The truth is that both renewable and fossil fuels failed. Wind turbines did freeze, and gas-fired plants—and coal plants, and nuclear plants—did suffer outages because of the cold. As a result, the Texas grid came close to a complete collapse, ERCOT revealed this week. This should highlight the crucial importance of grid security, especially with an increasingly diversified energy mix, because renewables are not going anywhere. “The low-carbon energy transition shows no signs of abating,” Miles Huq, partner, Strategy and Transactions at EY, told Oilprice. “If we look at the big picture, the intensifying appetite for renewable energy and ESG investments will endure in the aftermath of the winter storms in Texas.”
In other words, the ESG momentum is strong enough to ignore frozen turbines and focus on the equally frozen thermal power plants, which, in addition to revealing themselves as unreliable during winter weather, have a bad rep that investors increasingly intensely dislike.
Mergers and acquisition deals in renewable energy in the Americas last year hit a total $17.3 billion last year, the EY report noted. In comparison, the value of deals in oil and gas was just $2.4 billion, and not all of it was exposure growth: the number includes both acquisitions and divestments in the industry.

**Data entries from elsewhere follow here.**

(* ===== verification/Production.v ===== *)
(** * [src/model/ProductionState.h] and the base class [src/productions/Production.h] *)
From S2P Require Import Prelude Double NumUtils Model MorphGraph GraphFacts Connectivity.

(** ** [ProductionState] *)

(** The triangle a production looks at.  [verticesData], [edgesData] and
    [lengths] are copies made when the state is built; [interiorData] is a
    reference to the data of [interior] in the graph. *)
Record ProductionState := mkPState {
  interior : GNode;
  verticesData : list NodeData;
  vertices : list GNode;
  edgesIterators : list (option EdgeIterator);
  edgesData : list (option EdgeData);
  lengths : list double;
  brokenEdges : list nat;
  version2D : bool;
  zGetter : double → double → result double;
}.

(** The body of the constructor's loop for the side [i]. *)
Definition pstate_side (g : Graph) (ei : list (option EdgeIterator)) (i : nat)
    : result (option EdgeData * double) :=
  maybeEdgeIter ← get_opt (ei !! i);
  match maybeEdgeIter with
  | Some it => d ← getEdgeData g it; mret (Some d, getLength d)
  | None => mret (None, of_Z (-1))
  end.

Definition mkProductionState (g : Graph) (interior : GNode) (version2D : bool)
    (zGetter : double → double → result double) : result ProductionState :=
  let vertices := getNeighbours g interior in
  edgesIterators ← getTriangleEdges g vertices;
  sides ← mapM (pstate_side g edgesIterators) [0; 1; 2];
  verticesData ← mapM (λ i, v ← get_opt (vertices !! i); mret (getData g v)) [0; 1; 2];
  mret {| interior := interior;
          verticesData := verticesData;
          vertices := vertices;
          edgesIterators := edgesIterators;
          edgesData := fst <$> sides;
          lengths := snd <$> sides;
          brokenEdges :=
            filter (λ i, edgesIterators !! i = Some None) [0; 1; 2];
          version2D := version2D;
          zGetter := zGetter |}.

Definition nth_length (ps : ProductionState) (i : nat) : double :=
  default (of_Z 0) (lengths ps !! i).

Definition getLongestEdges (ps : ProductionState) : list nat :=
  filter (λ i,
    negb (less (nth_length ps i) (nth_length ps ((i + 1) mod 3))) &&
    negb (less (nth_length ps i) (nth_length ps ((i + 2) mod 3))) = true) [0; 1; 2].

(** [-1] is [None]. *)
Definition getAnyBrokenEdge (ps : ProductionState) : option nat := head (brokenEdges ps).

Definition getLongestEdgesIncludingBrokenOnes (ps : ProductionState) : result (list nat) :=
  verticesDistances ← mapM (λ i,
    v1 ← get_opt (verticesData ps !! i);
    v2 ← get_opt (verticesData ps !! ((i + 1) mod 3)%nat);
    mret (dist (getCoords v1) (getCoords v2) (version2D ps))) [0; 1; 2];
  mret (indexesOfMaxElems verticesDistances).

(** ** [Production] *)

Definition getEdgeVertices (edge : nat) : nat * nat := (edge, (edge + 1) mod 3).
Definition getNeutralVertex (edgeToBreak : nat) : nat := (edgeToBreak + 2) mod 3.

(** [pState.getVertices()[i]] and [pState.getVerticesData()[i]] *)
Definition vertex (ps : ProductionState) (i : nat) : result GNode := get_opt (vertices ps !! i).
Definition vertexData (ps : ProductionState) (i : nat) : result NodeData :=
  get_opt (verticesData ps !! i).

(** The body of the loop of [checkIfBrokenEdgeIsTheLongest]: the four lengths and
    the index [j] of the next unbroken side. *)
Definition longest_side (g : Graph) (brokenEdge : nat) (ps : ProductionState)
    (acc : list double * nat) (i : nat) : result (list double * nat) :=
  let '(lens, j) := acc in
  if negb (Nat.eqb i brokenEdge) then
    mit ← get_opt (edgesIterators ps !! i);
    it ← opt_get mit;
    d ← getEdgeData g it;
    mret (<[j := getLength d]> lens, S j)
  else
    let '(a, b) := getEdgeVertices brokenEdge in
    va ← vertex ps a;
    vb ← vertex ps b;
    hangingNode ← opt_get (findNodeBetween g va vb);
    d1 ← getEdgeData g (findEdge g va hangingNode);
    d2 ← getEdgeData g (findEdge g vb hangingNode);
    mret (<[3 := getLength d2]> (<[2 := getLength d1]> lens), j).

Definition checkIfBrokenEdgeIsTheLongest (g : Graph) (brokenEdge : nat) (ps : ProductionState)
    : result bool :=
  let lens0 := replicate 4 (of_Z 0) in
  acc0 ← longest_side g brokenEdge ps (lens0, 0) 0;
  acc1 ← longest_side g brokenEdge ps acc0 1;
  acc2 ← longest_side g brokenEdge ps acc1 2;
  let len i := default (of_Z 0) (acc2.1 !! i) in
  mret (negb (less (dadd (len 2) (len 3)) (len 0)) &&
        negb (less (dadd (len 2) (len 3)) (len 1))).

Definition getHangingNode (g : Graph) (edgeToBreak : nat) (ps : ProductionState) : result GNode :=
  let '(a, b) := getEdgeVertices edgeToBreak in
  va ← vertex ps a;
  vb ← vertex ps b;
  opt_get (findNodeBetween g va vb).

Definition getNewPointCoords (coords1 coords2 : Coordinates)
    (zGetter : double → double → result double) : result Coordinates :=
  let x := ddiv (dadd (getX coords1) (getX coords2)) (of_Z 2) in
  let y := ddiv (dadd (getY coords1) (getY coords2)) (of_Z 2) in
  z ← zGetter x y;
  mret (mkCoordinates x y z).

(** [Production::addEdge] *)
Definition prod_addEdge (node1 node2 : GNode) (border : bool) (length : double)
    (middlePoint : Coordinates) : st World unit :=
  newEdge ← graph_call (addEdge node1 node2);
  graph_try (updEdgeData (setBorder border) newEdge);;
  graph_try (updEdgeData (setLength length) newEdge);;
  graph_try (updEdgeData (setMiddlePoint middlePoint) newEdge).

(** The body of the loop of [createNodeOnEdge] that joins the new node to the
    vertex [i]. *)
Definition joinNewNode (ps : ProductionState) (newNode : GNode) (newNodeData : NodeData)
    (breakingOnBorder : bool) (neutralVertex : nat) (i : nat) : st World unit :=
  vdata ← lift (vertexData ps i);
  v ← lift (vertex ps i);
  edge ← graph_call (addEdge newNode v);
  graph_try (updEdgeData (setBorder
    (if negb (Nat.eqb i neutralVertex) then breakingOnBorder else false)) edge);;
  graph_try (updEdgeData (setMiddlePoint (mkCoordinates
    (ddiv (dadd (getX (getCoords newNodeData)) (getX (getCoords vdata))) (of_Z 2))
    (ddiv (dadd (getY (getCoords newNodeData)) (getY (getCoords vdata))) (of_Z 2))
    (ddiv (dadd (getZ (getCoords newNodeData)) (getZ (getCoords vdata))) (of_Z 2)))) edge);;
  graph_try (updEdgeData (setLength
    (dist (getCoords newNodeData) (getCoords vdata) (version2D ps))) edge).

Definition createNodeOnEdge (edgeToBreak : nat) (ps : ProductionState) : st World GNode :=
  med ← lift (get_opt (edgesData ps !! edgeToBreak));
  ed ← lift (opt_get med);
  let breakingOnBorder := isBorder ed in
  let neutralVertex := getNeutralVertex edgeToBreak in
  let '(a, b) := getEdgeVertices edgeToBreak in
  va ← lift (vertex ps a);
  vb ← lift (vertex ps b);
  cm_removeEdge va vb;;
  da ← lift (vertexData ps a);
  db ← lift (vertexData ps b);
  newPointCoords ← lift (getNewPointCoords (getCoords da) (getCoords db) (zGetter ps));
  let newNodeData := NodeData_vertex false newPointCoords (negb breakingOnBorder) in
  newNode ← graph_call (createNode newNodeData);
  graph_modify (addNode newNode);;
  push newNode;;
  joinNewNode ps newNode newNodeData breakingOnBorder neutralVertex 0;;
  joinNewNode ps newNode newNodeData breakingOnBorder neutralVertex 1;;
  joinNewNode ps newNode newNodeData breakingOnBorder neutralVertex 2;;
  mret newNode.

Definition breakElementUsingNode (edgeToBreak : nat) (hangingNode : GNode)
    (ps : ProductionState) : st World unit :=
  let '(a, b) := getEdgeVertices edgeToBreak in
  let neutralVertex := getNeutralVertex edgeToBreak in
  g ← get_graph;
  let hNodeData := getData g hangingNode in
  dn ← lift (vertexData ps neutralVertex);
  vn ← lift (vertex ps neutralVertex);
  let length := dist (getCoords hNodeData) (getCoords dn) (version2D ps) in
  prod_addEdge hangingNode vn false length
    (coords_div (coords_plus (getCoords hNodeData) (getCoords dn)) (of_Z 2));;
  va ← lift (vertex ps a);
  vb ← lift (vertex ps b);
  cm_createInterior_ctx hangingNode vn va;;
  cm_createInterior_ctx hangingNode vn vb;;
  graph_modify (removeNode (interior ps)).

Definition breakElementWithHangingNode (edgeToBreak : nat) (ps : ProductionState)
    : st World unit :=
  hangingNode ← graph_reads (λ g, getHangingNode g edgeToBreak ps);
  breakElementUsingNode edgeToBreak hangingNode ps;;
  graph_modify (updData (setHanging false) hangingNode).

Definition breakElementWithoutHangingNode (edgeToBreak : nat) (ps : ProductionState)
    : st World unit :=
  newNode ← createNodeOnEdge edgeToBreak ps;
  breakElementUsingNode edgeToBreak newNode ps.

So, renewable energy is here to stay and will grow strongly as investors cannot get enough of this market darling and its twin, electric vehicles. But bad rep or not, fossil fuels tend to be more reliable—extreme weather excepted—because they can produce electricity continuously rather than while the sun is shining and the wind is blowing. Many green energy skeptics have noted that renewables’ intermittent nature as problem number-one for their transformation into the dominant form of generation.
It doesn’t necessarily need to be such a problem, however, if the grid is being adapted to the changing energy mix—and to changing weather.
“As severe weather events have increased, utilities have had to invest in both grid hardening programs while also making investments in grid modernization,” EY’s Huq says. “As an example, after Hurricane Sandy, which caused unprecedented customer outages in New York, the energy policy focus has been on fortifying and future storm hardening of the overall system while investing in the energy system of the future.”
Grid fortification is—or at least should be—a major consideration in the energy transition. It is not enough to just praise solar and wind for their near-zero-emission style of operation. The security of power supply depends on planning for emergencies such as Arctic blasts or heatwaves and preparing generation assets for them. After all, weather forecasting has become quote accurate thanks to modern technology.
By the same token, it is not enough to praise the reliability of fossil fuels because, as we saw in Texas, this reliability is conditional. Obviously, utilities can’t prepare dozens of power plants for a freeze just days in advance, but they can plan for the long term.
ESG investing is changing the face of the power utility industry as billions flow into renewable generation capacity. But those sending the flow might want to add grid security and fortification to their priorities. Many seem to be doing just that: although renewable M&A activity accounted for the most deals in terms of value, integrated utilities were a close second, with deals worth $15 billion.